Wild vine could rescue climate squeezed grapes

Autumn leaves on the Tebaba wild grapevine that grows on salty soil. Image: Maren Riemann, KIT

Researchers looking for ways make grape cultivation more resilient to climate change have found that a wild variety growing in the Atlas Mountains of North Africa could hold the key.

Climate change is increasing the need for artificial irrigation in agriculture, but when water evaporates, salts remain in the upper layers of soil. These residues increase plants' stress which can cause yields to decrease and even death of plants.

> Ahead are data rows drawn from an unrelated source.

(** X9: the template is not all or nothing.  When [drawBoundary] through
    the interface value writes [b] and [fillColor] through it panics, the
    template panics with the same fault after it has written [b] and "-":
    that text stays on the standard output. *)
Theorem fill_panic_leaves_partial_output :
  (forall (receiver : ptr) (s : Explicit.Shape) (w : world Explicit.Heap)
          (b : string) (e : fault),
      emits (Explicit.Shape_drawBoundary s) w b ->
      Explicit.Shape_fillColor s w = (Panicked e, w) ->
      Explicit.ShapeBase_draw receiver s w =
        (Panicked e, World (heap w) (stdout w +:+ b +:+ "-"))) /\
  (forall (sa : Embedded.ShapeAbstract) (w : world Embedded.Heap)
          (b : string) (e : fault),
      let s := Embedded.ShapeAbstract_Shape sa in
      emits (Embedded.Shape_drawBoundary s) w b ->
      Embedded.Shape_fillColor s w = (Panicked e, w) ->
      Embedded.ShapeAbstract_draw sa w =
        (Panicked e, World (heap w) (stdout w +:+ b +:+ "-"))).
Proof.
  split.
  - intros receiver s w b e Hb Hf.
    unfold Explicit.ShapeBase_draw, bind. rewrite Hb. simpl.
    rewrite (panics_frame _ w e
               (ExplicitFacts.Shape_fillColor_appends_arg s) Hf).
    now rewrite append_assoc.
  - intros sa w b e s Hb Hf.
    unfold Embedded.ShapeAbstract_draw, bind. fold s. rewrite Hb. simpl.
    rewrite (panics_frame _ w e
               (EmbeddedFacts.Shape_fillColor_appends s) Hf).
    now rewrite append_assoc.
Qed.

Lemma fill_panic_leaves_partial_output_witness :
  let cA := Explicit.Shape_of_Circle nil in
  let cI := Embedded.Shape_of_Circle nil in
  Explicit.ShapeBase_draw nil cA (World Explicit.empty "") =
    (Panicked NilDereference, World Explicit.empty ("" +:+ "Circle" +:+ "-"))
  /\
  Embedded.ShapeAbstract_draw {| Embedded.ShapeAbstract_Shape := cI |}
                              (World Embedded.empty "") =
    (Panicked NilDereference, World Embedded.empty ("" +:+ "Circle" +:+ "-")).
Proof.
  intros cA cI. split.
  - apply (proj1 fill_panic_leaves_partial_output); reflexivity.
  - apply (proj2 fill_panic_leaves_partial_output); reflexivity.
Defined.

(** X10: the class hierarchy of [TemplateMethods.java] draws what the two
    Go programs draw.  For every class, the template [Shape.draw] run on
    an object writes the boundary and fill tokens of the object's class,
    also when it is reached by [super.draw()]; a virtual call of [draw]
    writes the variant's line after whatever was written before.  The
    driver writes the four lines, each followed by the line separator, and
    with the newline as separator its output is that of both Go
    drivers. *)
Theorem java_agrees_with_go :
  (forall (v : variant) (out : string),
      emits (Java.Shape_draw (Java.new v)) (World tt out)
            (boundary v +:+ "-" +:+ fill v) /\
      emits (Java.draw (Java.new v)) (World tt out) (line v)) /\
  (forall sep : string,
      output (Java.main sep) (World tt "") =
        Some (line Base +:+ sep +:+ line ACircle +:+ sep +:+
              line ARedRectangle +:+ sep +:+
              line ABlueCircleWithText +:+ sep)) /\
  output (Java.main newline) (World tt "") =
    output Explicit.main (World Explicit.empty "") /\
  output (Java.main newline) (World tt "") =
    output Embedded.main (World Embedded.empty "").
Proof.
  repeat apply conj.
  - intros v out. split; destruct v; unfold emits; simpl;
      cbv beta delta [Java.draw Java.Shape_draw Java.BlueCircleWithText_draw
                      Java.drawBoundary Java.fillColor
                      Java.Shape_drawBoundary Java.Shape_fillColor
                      Java.Circle_drawBoundary Java.RedRectangle_drawBoundary
                      Java.RedRectangle_fillColor
                      Java.BlueCircleWithText_fillColor bind Print];
      run; reflexivity.
  - intros sep. unfold output.
    cbv beta delta [Java.main for_range Java.draw Java.Shape_draw
                    Java.BlueCircleWithText_draw
                    Java.drawBoundary Java.fillColor
                    Java.Shape_drawBoundary Java.Shape_fillColor
                    Java.Circle_drawBoundary Java.RedRectangle_drawBoundary
                    Java.RedRectangle_fillColor
                    Java.BlueCircleWithText_fillColor bind Print ret line];
      run. reflexivity.
  - vm_compute. reflexivity.
  - vm_compute. reflexivity.
Qed.

(** X11: in the embedded-interface program [draw] on an instance depends
    on the instance only through its [Shape] field.  Wherever the field
    can be read and holds [s], [x.draw()] is the template run on [s],
    followed by the extension token when [x] is a [BlueCircleWithText]:
    instances whose fields hold the same value draw the same tokens. *)
Theorem draw_reads_only_the_field :
  forall (x s : Embedded.Shape) (w : world Embedded.Heap),
    Embedded.self_reference x w = (Returned s, w) ->
    let sa := {| Embedded.ShapeAbstract_Shape := s |} in
    Embedded.Shape_draw x w =
      match x with
      | Embedded.Shape_of_BlueCircleWithText _ =>
          (Embedded.ShapeAbstract_draw sa ;; Print "-TextAnnotation") w
      | _ => Embedded.ShapeAbstract_draw sa w
      end.
Proof.
  intros x s [[sas sbs cs rrs bcts] out0] Hr.
  destruct x as [|p|p|p|p]; [discriminate Hr| | | |].
  all: EmbeddedFacts.expand; simpl in *; follow_chain Hr.
  all: injection Hr as ->.
  all: unfold Embedded.ShapeAbstract_draw, bind; simpl; replay_chain.
  all: reflexivity.
Qed.

Lemma draw_reads_only_the_field_witness :
  let w := snd (Embedded.NewBlueCircleWithText (World Embedded.empty "")) in
  let s := Embedded.Shape_of_BlueCircleWithText (ref 0) in
  Embedded.Shape_draw (Embedded.Shape_of_Circle (ref 0)) w =
    Embedded.ShapeAbstract_draw {| Embedded.ShapeAbstract_Shape := s |} w.
Proof.
  intros w s.
  apply (draw_reads_only_the_field (Embedded.Shape_of_Circle (ref 0)) s w).
  reflexivity.
Defined.
(** [static async initialize(moduleFactory, componentElement,
    canvasElement, consoleElement, userOptions)], run from a state whose
    [this] is of no account: the method makes its own. *)
Definition initialize
    (moduleFactory componentElement canvasElement consoleElement : Value)
    (userOptions : Object) : M E ManagerObject :=
  set_this (constructor moduleFactory componentElement canvasElement
              consoleElement userOptions) >>
  _initializeModule >>
  get_this.

(** *** The operations of the adapter

    Everything of the adapter that runs once the manager object is
    constructed: the rest of [initialize], the public methods, and the
    closures the adapter installed, as the host calls them. *)
Inductive Operation :=
  | op_initializeModule
  | op_callMain (args : Value)
  | op_abort (what : Value)
  | op_pauseMainLoop
  | op_resumeMainLoop
  | op_requestFullscreen
  | op_exitFullscreen
  | op_onResizeCanvas (args : list Value)
  | op_handlerFunc (handlerFunc : HandlerFunc) (evt : Event)
  | op_abortHandler (options : Object) (initialModule module what : Value)
  | op_registerOrRemoveHandler (predefinedFunction : Value)
      (eventHandler : EventHandler)
  | op_createContext (GL predefinedCreateContext : Value) (args : list Arg)
  | op_focusInvoker (componentElement : Value).

Definition run (op : Operation) : M E Value :=
  match op with
  | op_initializeModule => _initializeModule
  | op_callMain args => callMain args
  | op_abort what => abort what
  | op_pauseMainLoop => pauseMainLoop
  | op_resumeMainLoop => resumeMainLoop
  | op_requestFullscreen => requestFullscreen
  | op_exitFullscreen => exitFullscreen
  | op_onResizeCanvas args => onResizeCanvas args
  | op_handlerFunc handlerFunc evt => run_handler handlerFunc evt
  | op_abortHandler options initialModule module what =>
      abortHandler options initialModule module what
  | op_registerOrRemoveHandler predefinedFunction eventHandler =>
      patchedRegisterOrRemoveHandler predefinedFunction eventHandler
  | op_createContext GL predefinedCreateContext args =>
      patchedCreateContext GL predefinedCreateContext args
  | op_focusInvoker componentElement => focusInvoker componentElement
  end.

(** *** The exposed operations as the documentation describes them *)

(** The public instance methods, called with a list of arguments. *)
Inductive Exposed :=
  | ex_callMain
  | ex_abort
  | ex_pauseMainLoop
  | ex_resumeMainLoop
  | ex_requestFullscreen
  | ex_exitFullscreen
  | ex_onResizeCanvas.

Grapevines are the fruit plant with the highest yield worldwide, and while they are among the plants with moderate salt sensitivity, when the salt concentration exceeds a certain threshold, functioning of membranes and proteins is impeded and the plant stops transpiration. This includes evaporation via the leaves, and a few days after the stress period begins, the leaves die.

“That is how we may succeed in adapting the grapevine – the fruit plant with the highest yield per area worldwide – to the impacts of climate change.”

Professor Peter Nick, Karlsruhe Institute of Technology

To protect viticulture from these impacts, researchers at the Karlsruhe Institute of Technology (KIT) have been seeking to identify genetic factors that make the grapevine more resilient. A wild grapevine called Tebaba, that grows in the Atlas Mountains, has a much higher salt tolerance than cultivated varieties, and continues to grow even after salts have enters its leaves.

“Actually, grapevine is adapted well to drought," says Professor Peter Nick from KIT’s Joseph Gottlieb Kölreuter Institut for Plant Sciences. "At first glance, irrigation-caused salt should not represent a big problem. However, drier and hotter summers increase the need for additional irrigation.”

To gain insight into the physiological and metabolic processes, including photosynthesis, researchers compared Tebaba with a rootstock widely used in the Mediterranean.

“We slowly increased the salt stress to simulate an irrigated vineyard,” Nick says. “We found that Tebaba does not sequester sodium in the root, but reorganises its metabolic response in the presence of sodium.

"We assume that its salt tolerance cannot be attributed to a single genetic factor, but results from favourable metabolic fluxes that are mutually supportive.”

The researchers found that the metabolic processes in Tebaba leaves are more stable than in other varieties, and no harmful substances form. As a result, the wild grapevine can use its resources for photosynthesis and naturally prevents the cell walls from collapsing.

In viticulture, it is common practice to graft grapevines, so the shoots of highly fruit-bearing species are placed onto rootstocks of the most robust species to make them more resilient to drought or pests, but the study shows that it would not be reasonable to use Tebaba as a rootstock, as salt tolerance is not caused by the root, but by the leaves.

“We therefore recommend introgression of Tebaba’s genetic salt tolerance factors into commercial varieties by natural crossing. This should be accompanied by molecular biology analyses,” says Nick. “That is how we may succeed in adapting the grapevine – the fruit plant with the highest yield per area worldwide – to the impacts of climate change.”